Éros et Psyché – partie 1 (série Mythes et légendes)

Bon – ch’sais que j’m’écarte un peu de c’que ch’fais d’habitude : Éros et Psyché, c’t’un mythe célèbre d’la mythologie grecque, pas une histoire vraie. Mais tsé, écrire, ch’fais ça pour le fun avant toute, pis là, j’avais besoin de m’armonter le moral. Faique voilà. Ch’pense que vous allez aimer ça pareil. Pis j’oublie pas les aventures à Sophie-Dorothée, promis.

(D’après Apulée, Les Métamorphoses ou l’Âne d’or)

William-Adolphe Bouguereau, Psyché

Y’était une fois un roi pis une reine qui avaient trois filles, toutes pas mal pétards. Entécas, les deux plus vieilles étaient pas mal belles, pis on manquait pas d’mots pour les décrire : sublimes, exquises, équipées pour veiller tard. Mais la plus jeune, oupelaï! Aussi ben sacrer l’dictionnaire dans l’feu. Même les plus grandes gueules du royaume, en la voyant, s’artrouvaient à bafouiller des ourf pis des fiarf pis à baver à terre.

La fille, Psyché de son p’tit nom, était TELLEMENT belle que l’monde venaient de partout pour la voir, comme si c’tait une déesse. Si a l’avait vécu aujourd’hui, a n’aurait eu, des abonnés su Instagram! A l’aurait faite une fortune à vendre des matelas en mousse mémoire pis des thés louches qui donnent le va-vite.

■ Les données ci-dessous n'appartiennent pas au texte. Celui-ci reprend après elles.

(** X11: when [fn] raises on the re-invocation of a tracked entry, the call
    throws the same error and the entry is detached: its fingerprint leaves
    the table and [remove] is applied to the list, so that the entry is no
    longer a key of the lookup and, when the list is well linked, it leaves
    the order, the others keep theirs and the length drops by one.  The
    entry object keeps the new state and the old promise, and its
    [isBeingUsed] flag stays set. *)
Theorem reinvocation_sync_failure (param : Param) (error : Err)
    (s : State Param) (e : Ref) (ent : EntryState.t) :
  entriesByHash s !! paramHasher cacheSettings param = Some e →
  objs s !! e = Some ent →
  EntryState.isBeingUsed ent = false →
  compareCallState (paramState cacheSettings param) (EntryState.paramState ent)
    && EntryState.isResolved ent = false →
  (call' param (FnThrow error) s).1 = Threw (FnError error) ∧
  invoked (call' param (FnThrow error) s).2 = param :: invoked s ∧
  entriesByHash (call' param (FnThrow error) s).2
    = delete (EntryState.paramHash ent) (entriesByHash s) ∧
  ¬ LinkedList.linked e (entriesByAccess (call' param (FnThrow error) s).2) ∧
  (∀ pre n post,
     LinkedList.well_linked (entriesByAccess s) (pre ++ (n, e) :: post) →
     LinkedList.well_linked
       (entriesByAccess (call' param (FnThrow error) s).2) (pre ++ post) ∧
     LinkedList.length (entriesByAccess (call' param (FnThrow error) s).2)
       = LinkedList.length (entriesByAccess s) - 1) ∧
  objs (call' param (FnThrow error) s).2 !! e
    = Some (EntryState.mk (EntryState.paramHash ent)
              (paramState cacheSettings param) (EntryState.cache ent) true false).
Proof.
  intros Hhash Hobj Hused Hno. unfold Cache.call, call_enter.
  rewrite Hhash, Hobj. cbn. rewrite Hused, Hno. cbn.
  split; [reflexivity|]. split; [by rewrite detach_invoked|].
  set (s1 := invoke_enter e param
               (assign_paramState e (paramState cacheSettings param) s)).
  assert (Hobj1 : objs s1 !! e
            = Some (EntryState.mk (EntryState.paramHash ent)
                      (paramState cacheSettings param) (EntryState.cache ent)
                      true false)).
  { subst s1. cbn. rewrite !lookup_alter_eq, Hobj. reflexivity. }
  split; [by rewrite (detach_byHash e _ s1 Hobj1)|].
  split; [apply detach_not_linked|]. split; [|by rewrite detach_objs].
  intros pre n post Hwl. rewrite detach_byAccess.
  change (entriesByAccess s1) with (entriesByAccess s).
  pose proof (remove_well_linked _ pre post n e Hwl) as Hwl'.
  split; [exact Hwl'|]. unfold LinkedList.length.
  destruct Hwl as (_ & _ & _ & -> & _). destruct Hwl' as (_ & _ & _ & -> & _).
  rewrite !length_app. cbn [List.length]. lia.
Qed.

(** X12: once the promise an entry holds has resolved with a result that
    [shouldCache] accepts (or no [shouldCache] is configured), table and
    list are as they were, and a call with a strictly equal state returns
    that very promise without invoking [fn]. *)
Theorem resolved_result_is_reused (promise e : Ref) (param0 param : Param)
    (result : Return) (ent : EntryState.t) (s : State Param) :
  callbacks s !! promise = Some (e, param0) →
  entriesByHash s !! paramHasher cacheSettings param = Some e →
  objs s !! e = Some ent →
  EntryState.cache ent = Some promise →
  EntryState.isBeingUsed ent = false →
  compareCallState (paramState cacheSettings param) (EntryState.paramState ent)
    = true →
  (∀ f, shouldCache cacheSettings = Some f → f result param0 = true) →
  ∃ s1,
    settle' promise (Resolves result) s = Some (Fulfilled (Some result), s1) ∧
    entriesByHash s1 = entriesByHash s ∧
    entriesByAccess s1 = entriesByAccess s ∧
    ∀ r, (call' param r s1).1 = Returned (Some promise) ∧
         invoked (call' param r s1).2 = invoked s.
Proof.
  intros Hcb Hhash Hobj Hcache Hused Hsame Hok.
  exists (assign_isResolved e true (taken promise s)).
  split.
  { unfold Cache.settle. rewrite Hcb.
    rewrite bool_decide_eq_true_2
      by (unfold cache_of; cbn; by rewrite Hobj).
    destruct (shouldCache cacheSettings) as [f|]; [|reflexivity].
    by rewrite (Hok f eq_refl). }
  split; [reflexivity|]. split; [reflexivity|]. intros r.
  rewrite (call_reuse (Err:=Err) cacheSettings param r _ e
             (EntryState.mk (EntryState.paramHash ent) (EntryState.paramState ent)
                (EntryState.cache ent) (EntryState.isBeingUsed ent) true)).
  - cbn. by rewrite Hcache.
  - exact Hhash.
  - cbn. by rewrite lookup_alter_eq, Hobj.
  - exact Hused.
  - cbn. by rewrite Hsame.
Qed.

(** X13: with a state that is [NaN], which is not strictly equal to
    itself, a tracked entry is never reused: every call on its fingerprint
    invokes [fn] again, resolved or not. *)
Theorem nan_state_never_reused (param : Param) (s : State Param) (e : Ref)
    (ent : EntryState.t) :
  entriesByHash s !! paramHasher cacheSettings param = Some e →
  objs s !! e = Some ent →
  EntryState.isBeingUsed ent = false →
  paramState cacheSettings param = StateNaN →
  (∀ r, invoked (call' param r s).2 = param :: invoked s) ∧
  (call' param FnPromise s).1 = Returned (Some (nextPromise s)).
Proof.
  intros Hhash Hobj Hused Hnan.
  destruct (call_reinvoke (Err:=Err) cacheSettings param s e ent Hhash Hobj Hused)
    as (Hall & _ & Hret & _).
  - by rewrite Hnan.
  - split; [|exact Hret]. intros r. apply (Hall r).
Qed.

(** X14: when the promise an entry held has been replaced by a later
    invocation and the computation behind the old promise then rejects, the
    old promise rejects with the error, but the entry stays in the table
    with its new promise. *)
Theorem superseded_rejection_spares_entry (promise e : Ref)
    (param0 param : Param) (error : Err) (ent : EntryState.t)
    (s : State Param) :
  callbacks s !! promise = Some (e, param0) →
  entriesByHash s !! paramHasher cacheSettings param = Some e →
  objs s !! e = Some ent →
  EntryState.cache ent = Some promise →
  EntryState.isBeingUsed ent = false →
  compareCallState (paramState cacheSettings param) (EntryState.paramState ent)
    && EntryState.isResolved ent = false →
  (promise < nextPromise s)%nat →
  ∃ s2,
    settle' promise (Rejects error) (call' param FnPromise s).2
      = Some (Rejected error, s2) ∧
    entriesByHash s2 !! paramHasher cacheSettings param = Some e ∧
    entriesByAccess s2 = entriesByAccess (call' param FnPromise s).2 ∧
    cache_of e s2 = Some (nextPromise s).
Proof.
  intros Hcb Hhash Hobj Hcache Hused Hno Hlt.
  destruct (call_reinvoke (Err:=Err) cacheSettings param s e ent Hhash Hobj Hused Hno)
    as (_ & _ & _ & Hobj' & Hcbs & Htable & _).
  exists (taken promise (call' param FnPromise s).2). split.
  { unfold Cache.settle. rewrite Hcbs, lookup_insert_ne by lia. rewrite Hcb.
    rewrite bool_decide_eq_false_2; [reflexivity|].
    unfold cache_of. cbn. rewrite Hobj'. cbn. intros [=]. lia. }
  split; [cbn; by rewrite Htable|]. split; [reflexivity|].
  unfold cache_of. cbn. by rewrite Hobj'.
Qed.
(** C9: when [cpu] or [gpu] raises, the exception is the index error of the
    selection; the device type already names the requested kind, while the
    selected devices, the cached strategy and everything else are as before.
    A request for the strategy afterwards returns the object that was cached,
    or, if none was, builds one for the old selection. *)
Theorem C9_failed_select fw on_gpu devices w e w' :
  select_call fw on_gpu devices w = (Raise e, w') ->
  is_IndexError e = true /\
  _device (cls w') = Some (kind_name on_gpu) /\
  _device_list (cls w') = _device_list (cls w) /\
  _strategy (cls w') = _strategy (cls w) /\
  _scope (cls w') = _scope (cls w) /\
  _growth (cls w') = _growth (cls w) /\
  fresh w' = fresh w /\
  trace w' = trace w /\
  (forall s, _strategy (cls w) = Some s -> strategy fw w' = (Ok (Some s), w')) /\
  (_strategy (cls w) = None ->
   forall r w2, strategy fw w' = (Ok r, w2) ->
     exists s, r = Some s /\ _strategy (cls w2) = Some s /\
               _device (cls w2) = Some (kind_name on_gpu) /\
               shape_by_count (_device_list (cls w)) (strategy_kind s)).
Proof.
  rewrite select_call_eq, select_from_available_spec.
  destruct (find (unavailable (queried fw on_gpu)) (identifiers devices)) as [d|];
    [|discriminate].
  intros [= <- <-]. simpl. repeat split.
  - intros s Hs. rewrite strategy_eq.
    rewrite (build_cached fw _ s) by exact Hs. simpl. now rewrite Hs.
  - intros Hnone r w2.
    match goal with |- strategy fw ?w0 = _ -> _ => set (w1 := w0) end.
    assert (Hn1 : _strategy (cls w1) = None) by exact Hnone.
    rewrite (strategy_fresh fw w1 Hn1).
    destruct (limit_gpu_memory_run fw w1) as (os & Hcl & _).
    destruct (limit_gpu_memory fw w1) as [[[]|e1] w3]; [|discriminate].
    simpl in Hcl. rewrite Hcl. subst w1. simpl.
    destruct (_short_names (_device_list (cls w))) as [names|e1] eqn:En; [|discriminate].
    intros [= <- <-]. eexists. simpl. repeat split.
    apply strategy_for_shape. now apply short_names_Forall2.
Qed.

(** C9 on the host: [gpu()] selects both GPUs and a strategy is built for
    them; then [cpu(5)] fails. *)
Lemma C9_failed_select_witness :
  let w := snd (strategy host after_gpu_all) in
  let w' := snd (select_call host false (One (IInt 5)) w) in
  let e := IndexError_device (IInt 5) in
  is_IndexError e = true /\
  _device (cls w') = Some (kind_name false) /\
  _device_list (cls w') = _device_list (cls w) /\
  _strategy (cls w') = _strategy (cls w) /\
  _scope (cls w') = _scope (cls w) /\
  _growth (cls w') = _growth (cls w) /\
  fresh w' = fresh w /\
  trace w' = trace w /\
  (forall s, _strategy (cls w) = Some s -> strategy host w' = (Ok (Some s), w')) /\
  (_strategy (cls w) = None ->
   forall r w2, strategy host w' = (Ok r, w2) ->
     exists s, r = Some s /\ _strategy (cls w2) = Some s /\
               _device (cls w2) = Some (kind_name false) /\
               shape_by_count (_device_list (cls w)) (strategy_kind s)).
Proof.
  intros w w' e.
  apply (C9_failed_select host false (One (IInt 5)) w e w').
  vm_compute; reflexivity.
Defined.

(* ================================================================== *)
(** * Further properties of the code *)

(** ** Selection *)

Lemma find_none_Forall {A} (f : A -> bool) (l : list A) :
  find f l = None <-> Forall (fun x => f x = false) l.
Proof.
  induction l as [|a l IH]; simpl.
  - split; [constructor|reflexivity].
  - destruct (f a) eqn:Fa.
    + split; [discriminate|]. intro H. inversion H; congruence.
    + rewrite IH. split; [now constructor|]. intro H. now inversion H.
Qed.

Lemma find_app_first {A} (f : A -> bool) (l1 l2 : list A) :
  find f (l1 ++ l2) =
  match find f l1 with Some y => Some y | None => find f l2 end.
Proof.
  induction l1 as [|a l1 IH]; simpl; [reflexivity|].
  destruct (f a); [reflexivity|apply IH].
Qed.

Lemma unavailable_false available d :
  unavailable available d = false <->
  is_all d = true \/ (0 <= _to_index d < Z.of_nat (length available))%Z.
Proof.
  unfold unavailable. destruct (is_all d); simpl.
  - split; auto.
  - rewrite orb_false_iff, Z.ltb_ge, Z.leb_gt. split.
    + intros [H1 H2]. right. lia.
    + intros [H|H]; [discriminate|lia].
Qed.
(** * bench/fasttimer: the two-tier callable timer

    A shallow embedding of [bench/fasttimer/__init__.py] and the properties
    of its module body (the [try]/[except] that selects an implementation)
    and of the fallback [timeit] it defines; then the functions the
    benchmark scripts hand to [timeit]: [fib.py], [maketree.py], [list.py]
    and [inner_loop.py]. *)

From Stdlib Require Import ZArith QArith Ascii String.
From stdpp Require Import base gmap strings list.

Local Open Scope string_scope.
Local Open Scope Z_scope.

(** ** The string operations the module body uses *)

Module PyStr.

(** [s.split(sep)] for a one-character separator: every occurrence of
    [sep] ends a field, so the result always has at least one field. *)
Fixpoint split (sep : ascii) (s : string) : list string :=
  match s with
  | EmptyString => [EmptyString]
  | String c s' =>
      if Ascii.eqb c sep then EmptyString :: split sep s'
      else match split sep s' with
           | [] => [String c EmptyString]
           | w :: ws => String c w :: ws
           end
  end.

(** [l[:-1]]: all but the last element, [[]] for the empty list. *)
Definition drop_last {A : Type} (l : list A) : list A := removelast l.

(** [sep.join(l)]. *)
Fixpoint join (sep : string) (l : list string) : string :=
  match l with
  | [] => EmptyString
  | [w] => w
  | w :: ws => w +:+ sep +:+ join sep ws
  end.

(** Whether [c] occurs in [s]. *)
Fixpoint occurs (c : ascii) (s : string) : bool :=
  match s with
  | EmptyString => false
  | String d s' => Ascii.eqb d c || occurs c s'
  end.

(** The part of [s] before its last occurrence of [sep], if there is one. *)
Fixpoint before_last (sep : ascii) (s : string) : option string :=
  match s with
  | EmptyString => None
  | String c s' =>
      match before_last sep s' with
      | Some p => Some (String c p)
      | None => if Ascii.eqb c sep then Some EmptyString else None
      end
  end.

End PyStr.

(** ** Locating the shared library (lines 5-8) *)

(** [path = __file__.split('/')[:-1]]
    [if not path: path = '.'] / [else: path = '/'.join(path)] *)
Definition path_of (file : string) : string :=
  let path := PyStr.drop_last (PyStr.split "/" file) in
  match path with
  | [] => "."
  | _ => PyStr.join "/" path
  end.

(** The argument of [ffi.open]: [path + '/_mpytimer.so']. *)
Definition library_path (file : string) : string :=
  path_of file +:+ "/_mpytimer.so".

(** The directory portion as the specification words it: the
    components of the file path before the last ['/'], and ['.'] when the
    path has no ['/']. *)
Definition directory_portion (file : string) : string :=
  match PyStr.before_last "/" file with
  | Some d => d
  | None => "."
  end.

(** ** Values, effects and the environment of the module *)

(** A raised Python exception, identified by its class name. *)
Inductive Exc : Type := Exception (cls : string).

(** The outcome of evaluating Python code: a value, or a raised exception. *)
Inductive Res (A : Type) : Type :=
| Ret (a : A)
| Raise (e : Exc).
Arguments Ret {A} a.
Arguments Raise {A} e.

Section Model.
Context {U : Type}.

(** What the benchmarked callables act on: the wall clock (in seconds) and
    the caller's own data. *)
Record World : Type := MkWorld { clock : Q; user : U }.

(** A zero-argument callable supplied by the caller. *)
Definition Callable : Type := World → Res unit * World.

(** The object made by [ffi.callback]: a native function pointer that
    enters the wrapped callable. Every construction makes a new object,
    told apart by [tramp_id]. *)
Record Trampoline : Type := MkTrampoline { tramp_id : nat; tramp_target : Callable }.

(** Handles of an opened library and of a resolved symbol. *)
Definition Lib : Type := nat.
Definition NativeFn : Type := nat.

(** The [timeit] of the compiled [_fasttimer] extension. *)
Definition Timer : Type := Callable → option Z → World → Res Q * World.

(** The objects bound in the module's namespace. *)
Inductive Value : Type :=
| VStr (s : string)
| VList (l : list string)
| VModule (name : string)
| VLib (h : Lib)
| VNative (f : NativeFn)
| VBuiltin (t : Timer)
| VDefTimeit.

(** What the module asks of its surroundings, in the order it asks. *)
Inductive Event : Type :=
| EvImport (name : string)
| EvOpen (path : string)
| EvFunc (h : Lib) (ret name args : string)
| EvCallback (ret : string) (target : Callable) (args : string) (id : nat)
| EvCall (f : NativeFn) (cb : Trampoline) (number : Z).

(** The surroundings of the module: its own file name, what the two
    imports find, and the [ffi] module's answers. *)
Record Env : Type := MkEnv {
  module_file : string;
  fasttimer_import : Res Timer;
  ffi_import : Res unit;
  dl_open : string → Res Lib;
  dl_sym : Lib → string → string → string → Res NativeFn;
  native_call : NativeFn → Trampoline → Z → World → Res Q * World
}.

(** The interpreter state: the module namespace, the log of requests made,
    the next trampoline identity, and the world. *)
Record State : Type := MkState {
  globals : gmap string Value;
  trace : list Event;
  next_tramp : nat;
  world : World
}.

(** Computations that read and write the state and may raise. *)
Definition M (A : Type) : Type := State → Res A * State.

Definition ret {A : Type} (a : A) : M A := λ st, (Ret a, st).

Definition raise {A : Type} (cls : string) : M A := λ st, (Raise (Exception cls), st).

Definition bind {A B : Type} (m : M A) (k : A → M B) : M B :=
  λ st, match m st with
        | (Ret a, st') => k a st'
        | (Raise e, st') => (Raise e, st')
        end.

(** [try: body] / [except: handler], the handler catching every exception. *)
Definition try_except {A : Type} (body handler : M A) : M A :=
  λ st, match body st with
        | (Ret a, st') => (Ret a, st')
        | (Raise _, st') => handler st'
        end.

Definition lift_res {A : Type} (r : Res A) : M A := λ st, (r, st).

Definition emit (e : Event) : M unit :=
  λ st, (Ret tt, MkState (globals st) (trace st ++ [e]) (next_tramp st) (world st)).

(** Binding a global name. *)
Definition store_name (x : string) (v : Value) : M unit :=
  λ st, (Ret tt, MkState (<[x := v]> (globals st)) (trace st) (next_tramp st) (world st)).

(** Reading a global name. *)
Definition load_name (x : string) : M Value :=
  λ st, match globals st !! x with
        | Some v => (Ret v, st)
        | None => (Raise (Exception "NameError"), st)
        end.

(** Running code that only sees the world. *)
Definition in_world {A : Type} (f : World → Res A * World) : M A :=
  λ st, let (r, w) := f (world st) in
        (r, MkState (globals st) (trace st) (next_tramp st) w).

End Model.

Arguments World U : clear implicits.
Arguments Callable U : clear implicits.
Arguments Trampoline U : clear implicits.
Arguments Timer U : clear implicits.
Arguments Value U : clear implicits.
Arguments Event U : clear implicits.
Arguments Env U : clear implicits.
Arguments State U : clear implicits.
Arguments M U A : clear implicits.

Declare Scope py_scope.
Delimit Scope py_scope with py.
Notation "x <- m ;; k" := (bind m (λ x, k))
  (at level 20, m at level 99, k at level 200, only parsing) : py_scope.
Notation "m ;; k" := (bind m (λ _, k))
  (at level 100, k at level 200, only parsing, right associativity) : py_scope.

(** ** The module body and the fallback [timeit] *)

(** The [ffi] module, which is not part of this repository, reads a
    signature string one type code per character. These are the codes the
    module writes, with the C types the specification gives for them. *)
Inductive CType : Type := TVoid | TInt | TDouble | TCallback.

Definition ctype_of (c : ascii) : option CType :=
  if Ascii.eqb c "v" then Some TVoid
  else if Ascii.eqb c "i" then Some TInt
  else if Ascii.eqb c "d" then Some TDouble
  else if Ascii.eqb c "C" then Some TCallback
  else None.

Fixpoint signature (s : string) : option (list CType) :=
  match s with
  | EmptyString => Some []
  | String c s' =>
      match ctype_of c, signature s' with
      | Some t, Some ts => Some (t :: ts)
      | _, _ => None
      end
  end.

Section Program.
Context {U : Type}.
Local Open Scope py_scope.

(** Truth value of an object, as [if not path] tests it. *)
Definition truthy (v : Value U) : bool :=
  match v with
  | VStr s => negb (String.eqb s EmptyString)
  | VList l => match l with [] => false | _ => true end
  | _ => true
  end.

Definition py_split (v : Value U) (sep : ascii) : M U (list string) :=
  match v with
  | VStr s => ret (PyStr.split sep s)
  | _ => raise "AttributeError"
  end.

Definition py_join (sep : string) (v : Value U) : M U string :=
  match v with
  | VList l => ret (PyStr.join sep l)
  | _ => raise "TypeError"
  end.

Definition py_add (v : Value U) (s : string) : M U string :=
  match v with
  | VStr p => ret (p +:+ s)
  | _ => raise "TypeError"
  end.

(** Attribute access on the name [ffi]: it has to be the [ffi] module. *)
Definition is_ffi (v : Value U) : M U unit :=
  match v with
  | VModule name => if String.eqb name "ffi" then ret tt else raise "AttributeError"
  | _ => raise "AttributeError"
  end.

(** [ffi.open(name)] *)
Definition ffi_open (env : Env U) (m : Value U) (name : string) : M U Lib :=
  is_ffi m;;
  emit (EvOpen name);;
  lift_res (dl_open env name).

(** [lib.func(ret, name, args)] *)
Definition lib_func (env : Env U) (l : Value U) (ret name args : string) : M U NativeFn :=
  match l with
  | VLib h => emit (EvFunc h ret name args);; lift_res (dl_sym env h ret name args)
  | _ => raise "AttributeError"
  end.

(** [ffi.callback(ret, target, args)]: a new trampoline object each time. *)
Definition ffi_callback (m : Value U) (ret : string) (target : Callable U) (args : string)
  : M U (Trampoline U) :=
  is_ffi m;;
  λ st, (Ret (MkTrampoline (next_tramp st) target),
         MkState (globals st)
                 (trace st ++ [EvCallback ret target args (next_tramp st)])
                 (S (next_tramp st))
                 (world st)).

(** Calling a resolved symbol with a trampoline and a count. *)
Definition call_native (env : Env U) (f : Value U) (cb : Trampoline U) (number : Z) : M U Q :=
  match f with
  | VNative a => emit (EvCall a cb number);; in_world (native_call env a cb number)
  | _ => raise "TypeError"
  end.

(** Lines 10-12:
    [def timeit(callback,number=1000000):]
    [    cb = ffi.callback('v',callback,'')]
    [    return _timeit(cb,number)] *)
Definition timeit (env : Env U) (callback : Callable U) (number : option Z) : M U Q :=
  let number := default 1000000 number in
  ffi <- load_name "ffi";;
  cb <- ffi_callback ffi "v" callback EmptyString;;
  _timeit <- load_name "_timeit";;
  call_native env _timeit cb number.

(** Lines 1-2: [from ._fasttimer import timeit]. Of the names the import
    leaves in the namespace only [timeit] is kept: the import system's own
    entry for the submodule [_fasttimer] is read by nothing in the module
    and no statement below speaks of it. *)
Definition primary (env : Env U) : M U unit :=
  emit (EvImport "._fasttimer");;
  t <- lift_res (fasttimer_import env);;
  store_name "timeit" (VBuiltin t).

(** Lines 4-10, the body of the [except:] clause. *)
Definition fallback (env : Env U) : M U unit :=
  (* import ffi *)
  emit (EvImport "ffi");;
  lift_res (ffi_import env);;
  store_name "ffi" (VModule "ffi");;
  (* path = __file__.split('/')[:-1] *)
  file <- load_name "__file__";;
  parts <- py_split file "/";;
  store_name "path" (VList (PyStr.drop_last parts));;
  (* if not path: path = '.' *)
  (* else: path = '/'.join(path) *)
  path <- load_name "path";;
  (if negb (truthy path) then store_name "path" (VStr ".")
   else (joined <- py_join "/" path;; store_name "path" (VStr joined)));;
  (* lib = ffi.open(path + '/_mpytimer.so') *)
  ffi <- load_name "ffi";;
  path <- load_name "path";;
  name <- py_add path "/_mpytimer.so";;
  h <- ffi_open env ffi name;;
  store_name "lib" (VLib h);;
  (* _timeit = lib.func('d','timeit','Ci') *)
  lib <- load_name "lib";;
  f <- lib_func env lib "d" "timeit" "Ci";;
  store_name "_timeit" (VNative f);;
  (* def timeit(callback,number=1000000): ... *)
  store_name "timeit" VDefTimeit.

(** The whole module body: [try: primary] / [except: fallback]. *)
Definition fasttimer_init (env : Env U) : M U unit :=
  try_except (primary env) (fallback env).

(** The state in which the module body starts: a namespace holding only
    [__file__], nothing logged. *)
Definition init_state (env : Env U) (w : World U) : State U :=
  MkState {[ "__file__" := VStr (module_file env) ]} [] 0 w.

(** A caller's [timeit(callback, number)] through the exported name. *)
Definition call_timeit (env : Env U) (callback : Callable U) (number : option Z) : M U Q :=
  f <- load_name "timeit";;
  match f with
  | VBuiltin t => in_world (t callback number)
  | VDefTimeit => timeit env callback number
  | _ => raise "TypeError"
  end.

Mais vu que les stratégies de marketing viral, ça existait pas dans c’temps-là, la foule des adorateurs d’la princesse causait plus de trouble qu’autre chose. Ça s’bousculait aux portes du palais, ça grimpait après les arbres pis les murailles pour l’apercevoir, pis ceux qui réussissaient y braillaient comme des veaux comme en pleine extase mystique. Psyché pouvait pu sortir sans qu’on y garroche des fleurs par la tête pis qu’on y’adresse des prières : 

« Psyché, s’te plaît! Fais que ch’tombe enfin enceinte! » « Fais que la belle Daphné m’armarque enfin! » « Fais que c’te maudite vache d’Anastasie se pète la face pis que le beau Élias arvienne dans mes bras! »

La nouvelle d’la beauté à Psyché s’tait répandue au-delà des montagnes pis des mers, pis ben vite, on aurait cru que l’monde entier avait arsoudu dans l’espoir de s’approcher du divin qui avait l’air de s’être incarné dans une mortelle.

C’tait rendu un vrai cirque – un peu plus pis y’avait des kiosques qui vendaient des gyros pis des t-shirts avec la face d’la princesse dessus.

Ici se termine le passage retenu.